Within the entries below, the lines from the one with "Record Counters : Type" through the one with "Definition Counters_default : Counters" are to be set down exactly, both ends kept.

Top of INFORMATION SHOWN

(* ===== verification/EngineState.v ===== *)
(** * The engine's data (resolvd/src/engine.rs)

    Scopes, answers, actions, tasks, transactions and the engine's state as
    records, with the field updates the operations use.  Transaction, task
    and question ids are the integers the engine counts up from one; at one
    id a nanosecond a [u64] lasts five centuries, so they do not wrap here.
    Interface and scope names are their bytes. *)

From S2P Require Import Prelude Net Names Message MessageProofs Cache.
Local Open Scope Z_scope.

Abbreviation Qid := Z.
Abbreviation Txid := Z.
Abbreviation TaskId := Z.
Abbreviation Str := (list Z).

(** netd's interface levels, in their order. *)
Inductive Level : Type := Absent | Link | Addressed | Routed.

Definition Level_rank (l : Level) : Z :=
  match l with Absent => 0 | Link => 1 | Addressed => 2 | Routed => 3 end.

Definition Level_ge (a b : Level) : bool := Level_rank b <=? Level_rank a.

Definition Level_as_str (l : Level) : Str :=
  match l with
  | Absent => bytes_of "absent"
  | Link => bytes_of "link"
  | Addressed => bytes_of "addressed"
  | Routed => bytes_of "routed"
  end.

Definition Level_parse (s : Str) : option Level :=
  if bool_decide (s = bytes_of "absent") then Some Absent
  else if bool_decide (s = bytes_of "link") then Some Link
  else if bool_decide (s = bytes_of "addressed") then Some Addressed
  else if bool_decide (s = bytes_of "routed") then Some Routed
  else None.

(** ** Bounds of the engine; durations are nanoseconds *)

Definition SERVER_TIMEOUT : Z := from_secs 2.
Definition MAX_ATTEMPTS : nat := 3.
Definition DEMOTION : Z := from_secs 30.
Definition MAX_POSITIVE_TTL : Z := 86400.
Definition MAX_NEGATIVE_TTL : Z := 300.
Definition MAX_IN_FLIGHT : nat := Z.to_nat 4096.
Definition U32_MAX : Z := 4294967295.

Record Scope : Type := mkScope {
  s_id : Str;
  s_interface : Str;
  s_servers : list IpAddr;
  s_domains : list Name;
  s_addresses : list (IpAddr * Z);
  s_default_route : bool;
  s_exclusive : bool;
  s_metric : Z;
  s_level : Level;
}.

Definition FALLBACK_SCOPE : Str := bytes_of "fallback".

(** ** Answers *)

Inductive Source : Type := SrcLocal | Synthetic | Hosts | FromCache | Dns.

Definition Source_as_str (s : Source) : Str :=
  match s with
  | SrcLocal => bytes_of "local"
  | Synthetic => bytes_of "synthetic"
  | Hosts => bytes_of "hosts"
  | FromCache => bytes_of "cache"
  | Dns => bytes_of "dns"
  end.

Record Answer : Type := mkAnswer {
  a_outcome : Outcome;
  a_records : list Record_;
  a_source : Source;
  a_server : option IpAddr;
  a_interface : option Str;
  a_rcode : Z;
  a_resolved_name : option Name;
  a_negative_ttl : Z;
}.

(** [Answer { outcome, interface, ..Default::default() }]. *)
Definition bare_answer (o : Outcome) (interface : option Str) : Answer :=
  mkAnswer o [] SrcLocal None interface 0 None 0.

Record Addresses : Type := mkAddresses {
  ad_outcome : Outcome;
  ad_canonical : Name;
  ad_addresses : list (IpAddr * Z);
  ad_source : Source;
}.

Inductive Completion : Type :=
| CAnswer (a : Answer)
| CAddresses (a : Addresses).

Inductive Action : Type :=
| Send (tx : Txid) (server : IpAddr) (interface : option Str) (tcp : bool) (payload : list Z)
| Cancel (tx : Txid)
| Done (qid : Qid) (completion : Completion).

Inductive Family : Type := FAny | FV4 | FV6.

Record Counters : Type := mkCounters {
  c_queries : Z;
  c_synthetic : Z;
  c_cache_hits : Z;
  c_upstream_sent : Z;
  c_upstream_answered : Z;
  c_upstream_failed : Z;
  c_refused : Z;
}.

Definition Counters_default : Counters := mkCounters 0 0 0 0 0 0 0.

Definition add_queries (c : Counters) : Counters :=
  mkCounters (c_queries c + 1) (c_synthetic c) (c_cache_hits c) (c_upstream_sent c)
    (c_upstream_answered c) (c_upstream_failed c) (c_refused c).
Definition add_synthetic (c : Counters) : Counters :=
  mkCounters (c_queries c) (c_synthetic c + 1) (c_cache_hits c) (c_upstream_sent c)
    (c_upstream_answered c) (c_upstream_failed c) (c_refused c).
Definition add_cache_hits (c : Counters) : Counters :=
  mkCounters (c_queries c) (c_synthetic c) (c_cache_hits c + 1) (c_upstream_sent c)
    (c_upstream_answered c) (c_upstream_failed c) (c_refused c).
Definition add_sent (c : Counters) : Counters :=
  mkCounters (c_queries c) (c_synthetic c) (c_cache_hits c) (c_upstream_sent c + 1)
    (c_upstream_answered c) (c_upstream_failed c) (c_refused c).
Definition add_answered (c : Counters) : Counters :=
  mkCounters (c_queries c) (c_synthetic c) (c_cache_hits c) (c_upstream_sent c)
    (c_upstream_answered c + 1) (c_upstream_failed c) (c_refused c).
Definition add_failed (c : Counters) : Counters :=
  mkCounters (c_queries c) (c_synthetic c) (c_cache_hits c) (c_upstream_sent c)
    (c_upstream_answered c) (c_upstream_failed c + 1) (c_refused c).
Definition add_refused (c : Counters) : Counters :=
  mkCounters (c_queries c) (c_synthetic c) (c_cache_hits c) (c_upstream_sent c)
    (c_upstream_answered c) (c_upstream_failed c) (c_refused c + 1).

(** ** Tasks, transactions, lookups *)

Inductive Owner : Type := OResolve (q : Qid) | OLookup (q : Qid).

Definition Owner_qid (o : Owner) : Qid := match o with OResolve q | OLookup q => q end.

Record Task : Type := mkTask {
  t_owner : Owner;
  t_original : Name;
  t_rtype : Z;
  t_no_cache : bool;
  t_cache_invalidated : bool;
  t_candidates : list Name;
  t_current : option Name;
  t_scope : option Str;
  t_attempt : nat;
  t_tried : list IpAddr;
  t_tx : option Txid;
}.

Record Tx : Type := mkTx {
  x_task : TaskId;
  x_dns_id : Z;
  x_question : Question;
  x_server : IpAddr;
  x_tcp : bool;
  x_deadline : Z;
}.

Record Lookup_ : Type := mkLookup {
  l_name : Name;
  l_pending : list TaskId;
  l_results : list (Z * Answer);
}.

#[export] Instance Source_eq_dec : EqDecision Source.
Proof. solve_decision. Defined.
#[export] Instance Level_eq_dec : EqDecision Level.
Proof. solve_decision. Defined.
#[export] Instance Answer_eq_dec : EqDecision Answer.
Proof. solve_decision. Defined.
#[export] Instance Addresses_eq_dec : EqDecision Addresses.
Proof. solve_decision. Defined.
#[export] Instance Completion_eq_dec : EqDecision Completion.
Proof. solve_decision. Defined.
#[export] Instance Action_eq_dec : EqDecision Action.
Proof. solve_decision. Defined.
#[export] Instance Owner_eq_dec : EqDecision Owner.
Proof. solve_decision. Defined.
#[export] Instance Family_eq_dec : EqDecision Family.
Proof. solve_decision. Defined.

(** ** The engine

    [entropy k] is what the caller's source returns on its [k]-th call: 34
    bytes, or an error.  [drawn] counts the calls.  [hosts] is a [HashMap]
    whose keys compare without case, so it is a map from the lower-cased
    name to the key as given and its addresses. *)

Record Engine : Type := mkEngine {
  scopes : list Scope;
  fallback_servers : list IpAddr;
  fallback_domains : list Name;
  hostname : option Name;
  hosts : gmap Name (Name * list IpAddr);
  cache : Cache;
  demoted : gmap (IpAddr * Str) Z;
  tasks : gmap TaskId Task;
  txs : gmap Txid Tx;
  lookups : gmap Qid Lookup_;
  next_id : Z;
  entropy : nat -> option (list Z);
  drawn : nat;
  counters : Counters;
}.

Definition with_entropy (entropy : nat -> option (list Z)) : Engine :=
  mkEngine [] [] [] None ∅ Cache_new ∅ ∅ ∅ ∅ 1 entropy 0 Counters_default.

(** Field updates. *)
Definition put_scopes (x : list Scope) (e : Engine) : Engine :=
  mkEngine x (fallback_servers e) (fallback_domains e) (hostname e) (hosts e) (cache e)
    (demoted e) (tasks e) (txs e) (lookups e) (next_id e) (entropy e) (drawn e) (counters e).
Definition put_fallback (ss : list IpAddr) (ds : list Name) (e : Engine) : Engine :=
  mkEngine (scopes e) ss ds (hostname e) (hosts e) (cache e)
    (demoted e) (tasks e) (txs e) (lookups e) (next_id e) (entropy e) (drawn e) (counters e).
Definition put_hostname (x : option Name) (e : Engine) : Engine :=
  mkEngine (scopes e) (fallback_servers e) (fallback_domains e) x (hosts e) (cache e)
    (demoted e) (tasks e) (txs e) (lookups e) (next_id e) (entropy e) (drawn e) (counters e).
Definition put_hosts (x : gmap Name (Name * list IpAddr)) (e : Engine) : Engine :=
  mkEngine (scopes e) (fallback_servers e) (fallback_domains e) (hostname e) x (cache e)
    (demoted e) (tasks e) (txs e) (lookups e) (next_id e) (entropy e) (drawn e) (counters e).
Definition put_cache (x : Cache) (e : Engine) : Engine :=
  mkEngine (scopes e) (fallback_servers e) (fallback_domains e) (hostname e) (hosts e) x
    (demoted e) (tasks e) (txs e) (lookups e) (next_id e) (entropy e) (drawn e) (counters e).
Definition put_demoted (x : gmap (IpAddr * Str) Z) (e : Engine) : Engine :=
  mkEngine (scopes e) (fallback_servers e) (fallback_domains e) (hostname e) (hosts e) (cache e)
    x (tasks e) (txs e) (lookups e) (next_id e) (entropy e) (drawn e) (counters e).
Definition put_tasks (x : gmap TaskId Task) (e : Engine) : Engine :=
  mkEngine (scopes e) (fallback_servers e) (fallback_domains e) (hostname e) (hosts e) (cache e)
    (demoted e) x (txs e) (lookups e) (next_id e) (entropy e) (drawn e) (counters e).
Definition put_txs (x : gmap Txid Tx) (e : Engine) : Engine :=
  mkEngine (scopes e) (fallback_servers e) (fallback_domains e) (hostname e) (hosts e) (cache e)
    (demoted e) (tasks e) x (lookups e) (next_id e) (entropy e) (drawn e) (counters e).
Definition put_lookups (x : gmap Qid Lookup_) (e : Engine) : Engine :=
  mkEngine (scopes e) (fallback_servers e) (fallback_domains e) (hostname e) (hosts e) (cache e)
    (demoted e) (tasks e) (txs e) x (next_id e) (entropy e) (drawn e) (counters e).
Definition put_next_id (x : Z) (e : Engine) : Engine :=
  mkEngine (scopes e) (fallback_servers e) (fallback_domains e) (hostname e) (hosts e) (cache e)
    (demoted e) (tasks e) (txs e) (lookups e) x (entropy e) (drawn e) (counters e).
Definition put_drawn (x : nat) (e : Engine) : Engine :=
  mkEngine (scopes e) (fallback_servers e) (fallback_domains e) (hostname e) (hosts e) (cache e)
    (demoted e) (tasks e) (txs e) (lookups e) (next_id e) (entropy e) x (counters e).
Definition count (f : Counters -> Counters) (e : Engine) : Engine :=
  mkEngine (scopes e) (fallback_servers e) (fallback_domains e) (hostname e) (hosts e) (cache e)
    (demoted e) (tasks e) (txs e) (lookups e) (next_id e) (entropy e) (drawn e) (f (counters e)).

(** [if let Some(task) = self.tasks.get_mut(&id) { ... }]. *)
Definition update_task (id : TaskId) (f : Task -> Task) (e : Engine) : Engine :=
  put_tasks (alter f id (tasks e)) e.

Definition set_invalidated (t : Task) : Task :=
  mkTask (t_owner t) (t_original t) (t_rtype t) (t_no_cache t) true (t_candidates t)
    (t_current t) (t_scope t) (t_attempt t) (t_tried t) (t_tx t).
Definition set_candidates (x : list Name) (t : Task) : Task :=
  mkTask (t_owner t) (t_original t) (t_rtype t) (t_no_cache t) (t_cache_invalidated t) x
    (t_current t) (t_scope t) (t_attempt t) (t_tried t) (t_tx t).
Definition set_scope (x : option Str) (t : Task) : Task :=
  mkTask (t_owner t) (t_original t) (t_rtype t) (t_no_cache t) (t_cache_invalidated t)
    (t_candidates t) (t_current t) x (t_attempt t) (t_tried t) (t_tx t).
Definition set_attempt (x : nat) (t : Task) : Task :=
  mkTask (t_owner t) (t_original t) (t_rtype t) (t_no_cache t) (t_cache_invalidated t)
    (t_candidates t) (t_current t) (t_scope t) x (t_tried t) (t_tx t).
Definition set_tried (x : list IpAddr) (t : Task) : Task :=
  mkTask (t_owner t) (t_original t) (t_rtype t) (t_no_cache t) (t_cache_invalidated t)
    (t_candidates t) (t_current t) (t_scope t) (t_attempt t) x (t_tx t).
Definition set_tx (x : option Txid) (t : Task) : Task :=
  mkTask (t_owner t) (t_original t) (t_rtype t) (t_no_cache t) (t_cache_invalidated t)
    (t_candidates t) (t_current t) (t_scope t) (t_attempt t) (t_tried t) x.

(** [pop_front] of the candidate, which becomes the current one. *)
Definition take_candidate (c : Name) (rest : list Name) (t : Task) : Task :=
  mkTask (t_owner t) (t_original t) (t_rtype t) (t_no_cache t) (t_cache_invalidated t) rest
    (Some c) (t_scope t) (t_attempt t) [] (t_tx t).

Bottom of INFORMATION SHOWN
Top of INFORMATION SHOWN

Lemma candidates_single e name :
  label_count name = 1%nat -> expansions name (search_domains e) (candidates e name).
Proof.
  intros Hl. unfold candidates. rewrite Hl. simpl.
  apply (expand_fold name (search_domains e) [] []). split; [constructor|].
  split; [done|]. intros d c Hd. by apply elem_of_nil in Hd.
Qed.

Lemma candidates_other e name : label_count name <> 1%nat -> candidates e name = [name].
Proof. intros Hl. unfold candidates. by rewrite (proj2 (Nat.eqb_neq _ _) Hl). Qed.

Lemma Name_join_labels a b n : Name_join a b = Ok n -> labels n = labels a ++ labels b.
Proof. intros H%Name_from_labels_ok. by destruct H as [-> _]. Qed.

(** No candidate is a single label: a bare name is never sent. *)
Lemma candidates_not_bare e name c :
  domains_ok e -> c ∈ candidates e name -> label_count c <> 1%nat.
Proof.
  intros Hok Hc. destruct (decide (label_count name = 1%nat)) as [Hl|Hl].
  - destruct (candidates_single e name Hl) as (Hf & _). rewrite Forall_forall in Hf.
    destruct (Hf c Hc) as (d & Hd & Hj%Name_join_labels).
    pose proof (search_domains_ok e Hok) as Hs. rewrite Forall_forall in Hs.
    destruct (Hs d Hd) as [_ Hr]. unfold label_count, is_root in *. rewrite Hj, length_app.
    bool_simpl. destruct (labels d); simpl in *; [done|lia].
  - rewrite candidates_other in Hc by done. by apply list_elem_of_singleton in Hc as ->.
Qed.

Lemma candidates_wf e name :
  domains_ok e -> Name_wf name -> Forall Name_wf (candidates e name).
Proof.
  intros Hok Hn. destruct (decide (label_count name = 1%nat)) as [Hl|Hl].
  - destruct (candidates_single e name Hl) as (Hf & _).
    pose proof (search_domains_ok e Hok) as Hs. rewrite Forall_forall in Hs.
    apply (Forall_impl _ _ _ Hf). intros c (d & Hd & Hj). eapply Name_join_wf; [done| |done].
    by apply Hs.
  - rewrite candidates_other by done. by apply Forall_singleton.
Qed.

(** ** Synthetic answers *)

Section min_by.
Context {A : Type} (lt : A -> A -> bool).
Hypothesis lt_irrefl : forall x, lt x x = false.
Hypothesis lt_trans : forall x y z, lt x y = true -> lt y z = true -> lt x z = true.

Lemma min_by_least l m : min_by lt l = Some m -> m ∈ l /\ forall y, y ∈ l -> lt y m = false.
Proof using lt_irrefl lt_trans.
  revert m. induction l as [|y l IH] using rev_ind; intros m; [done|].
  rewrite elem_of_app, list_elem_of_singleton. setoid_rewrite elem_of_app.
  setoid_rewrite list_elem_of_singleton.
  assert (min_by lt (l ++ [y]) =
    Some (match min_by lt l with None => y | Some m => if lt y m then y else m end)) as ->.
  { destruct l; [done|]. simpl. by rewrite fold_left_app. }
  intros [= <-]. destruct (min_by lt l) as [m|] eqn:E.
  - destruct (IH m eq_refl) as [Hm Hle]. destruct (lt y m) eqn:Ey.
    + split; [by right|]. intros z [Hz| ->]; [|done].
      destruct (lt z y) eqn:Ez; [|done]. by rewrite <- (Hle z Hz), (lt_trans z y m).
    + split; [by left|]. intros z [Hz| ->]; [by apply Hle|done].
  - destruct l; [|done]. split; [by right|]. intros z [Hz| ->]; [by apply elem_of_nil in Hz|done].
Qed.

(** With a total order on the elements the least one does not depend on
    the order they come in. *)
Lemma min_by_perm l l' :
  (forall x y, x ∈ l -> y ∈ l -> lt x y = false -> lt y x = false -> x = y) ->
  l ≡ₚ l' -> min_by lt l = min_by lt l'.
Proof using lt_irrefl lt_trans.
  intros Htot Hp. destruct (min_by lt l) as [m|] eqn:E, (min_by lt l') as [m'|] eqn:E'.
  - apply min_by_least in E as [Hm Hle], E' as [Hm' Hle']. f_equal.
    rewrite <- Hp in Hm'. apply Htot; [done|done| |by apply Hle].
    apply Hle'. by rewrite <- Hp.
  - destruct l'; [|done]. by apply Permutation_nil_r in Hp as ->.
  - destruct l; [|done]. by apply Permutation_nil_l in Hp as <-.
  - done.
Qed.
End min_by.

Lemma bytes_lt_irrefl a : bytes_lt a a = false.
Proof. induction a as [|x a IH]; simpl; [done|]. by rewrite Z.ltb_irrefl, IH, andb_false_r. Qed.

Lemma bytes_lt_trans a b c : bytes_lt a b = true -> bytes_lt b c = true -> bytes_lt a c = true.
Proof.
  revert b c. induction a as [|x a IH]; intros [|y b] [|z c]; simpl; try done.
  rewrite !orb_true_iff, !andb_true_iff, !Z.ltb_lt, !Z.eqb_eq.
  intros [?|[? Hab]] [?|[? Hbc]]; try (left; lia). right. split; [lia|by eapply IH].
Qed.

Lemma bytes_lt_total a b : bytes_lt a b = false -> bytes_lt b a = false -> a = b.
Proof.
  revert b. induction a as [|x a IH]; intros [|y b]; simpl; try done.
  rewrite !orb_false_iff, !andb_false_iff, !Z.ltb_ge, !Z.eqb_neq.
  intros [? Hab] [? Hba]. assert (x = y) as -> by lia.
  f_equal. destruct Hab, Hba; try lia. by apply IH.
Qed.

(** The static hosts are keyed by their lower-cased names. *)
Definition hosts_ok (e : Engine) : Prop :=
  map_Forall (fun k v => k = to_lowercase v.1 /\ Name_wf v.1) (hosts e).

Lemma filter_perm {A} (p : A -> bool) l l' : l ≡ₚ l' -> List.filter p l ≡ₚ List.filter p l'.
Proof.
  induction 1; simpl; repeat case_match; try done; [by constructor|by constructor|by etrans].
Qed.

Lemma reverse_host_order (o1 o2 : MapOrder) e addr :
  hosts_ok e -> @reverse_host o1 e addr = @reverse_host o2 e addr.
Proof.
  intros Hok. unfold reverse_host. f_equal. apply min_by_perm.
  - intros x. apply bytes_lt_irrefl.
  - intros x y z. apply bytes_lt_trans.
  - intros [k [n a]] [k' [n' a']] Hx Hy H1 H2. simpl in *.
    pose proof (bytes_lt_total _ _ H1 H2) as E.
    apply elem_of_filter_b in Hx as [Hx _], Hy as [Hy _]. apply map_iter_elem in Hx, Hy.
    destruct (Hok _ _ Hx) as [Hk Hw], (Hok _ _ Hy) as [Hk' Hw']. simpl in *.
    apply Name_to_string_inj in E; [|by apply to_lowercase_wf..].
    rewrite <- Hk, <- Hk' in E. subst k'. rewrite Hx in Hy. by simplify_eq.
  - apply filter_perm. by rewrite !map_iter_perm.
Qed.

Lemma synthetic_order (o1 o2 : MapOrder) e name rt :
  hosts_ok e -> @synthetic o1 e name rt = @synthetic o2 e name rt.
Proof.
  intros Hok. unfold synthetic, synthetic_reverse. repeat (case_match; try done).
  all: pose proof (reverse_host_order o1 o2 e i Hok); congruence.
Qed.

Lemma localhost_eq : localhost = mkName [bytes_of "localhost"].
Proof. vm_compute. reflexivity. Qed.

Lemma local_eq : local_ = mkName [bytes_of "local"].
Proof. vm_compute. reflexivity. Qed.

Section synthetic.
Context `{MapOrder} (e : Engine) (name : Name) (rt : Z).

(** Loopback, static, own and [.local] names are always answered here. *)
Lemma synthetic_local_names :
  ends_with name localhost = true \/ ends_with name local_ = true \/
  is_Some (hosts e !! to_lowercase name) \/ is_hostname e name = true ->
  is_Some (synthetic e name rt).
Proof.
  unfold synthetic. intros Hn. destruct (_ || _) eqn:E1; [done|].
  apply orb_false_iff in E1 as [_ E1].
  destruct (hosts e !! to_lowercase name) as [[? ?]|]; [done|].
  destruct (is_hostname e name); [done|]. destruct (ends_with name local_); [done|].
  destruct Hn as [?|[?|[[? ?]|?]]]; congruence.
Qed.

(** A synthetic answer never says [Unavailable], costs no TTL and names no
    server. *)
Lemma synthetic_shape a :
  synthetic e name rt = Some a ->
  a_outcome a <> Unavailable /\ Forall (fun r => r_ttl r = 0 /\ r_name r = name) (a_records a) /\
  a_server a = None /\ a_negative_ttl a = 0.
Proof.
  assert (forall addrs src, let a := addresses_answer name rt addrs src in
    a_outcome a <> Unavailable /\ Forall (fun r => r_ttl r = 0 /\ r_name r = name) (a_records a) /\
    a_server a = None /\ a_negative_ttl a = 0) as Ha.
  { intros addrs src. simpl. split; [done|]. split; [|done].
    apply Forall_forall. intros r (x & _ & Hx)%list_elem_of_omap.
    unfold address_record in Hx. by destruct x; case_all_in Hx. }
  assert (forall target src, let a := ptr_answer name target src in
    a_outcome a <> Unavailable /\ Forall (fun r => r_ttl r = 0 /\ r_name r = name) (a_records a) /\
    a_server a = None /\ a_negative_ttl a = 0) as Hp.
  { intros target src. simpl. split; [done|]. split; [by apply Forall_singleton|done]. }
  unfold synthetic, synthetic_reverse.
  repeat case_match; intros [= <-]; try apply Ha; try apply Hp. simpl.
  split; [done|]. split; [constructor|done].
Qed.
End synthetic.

Bottom of INFORMATION SHOWN

TASK SOLUTION
Record Counters : Type := mkCounters {
  c_queries : Z;
  c_synthetic : Z;
  c_cache_hits : Z;
  c_upstream_sent : Z;
  c_upstream_answered : Z;
  c_upstream_failed : Z;
  c_refused : Z;
}.

Definition Counters_default : Counters := mkCounters 0 0 0 0 0 0 0.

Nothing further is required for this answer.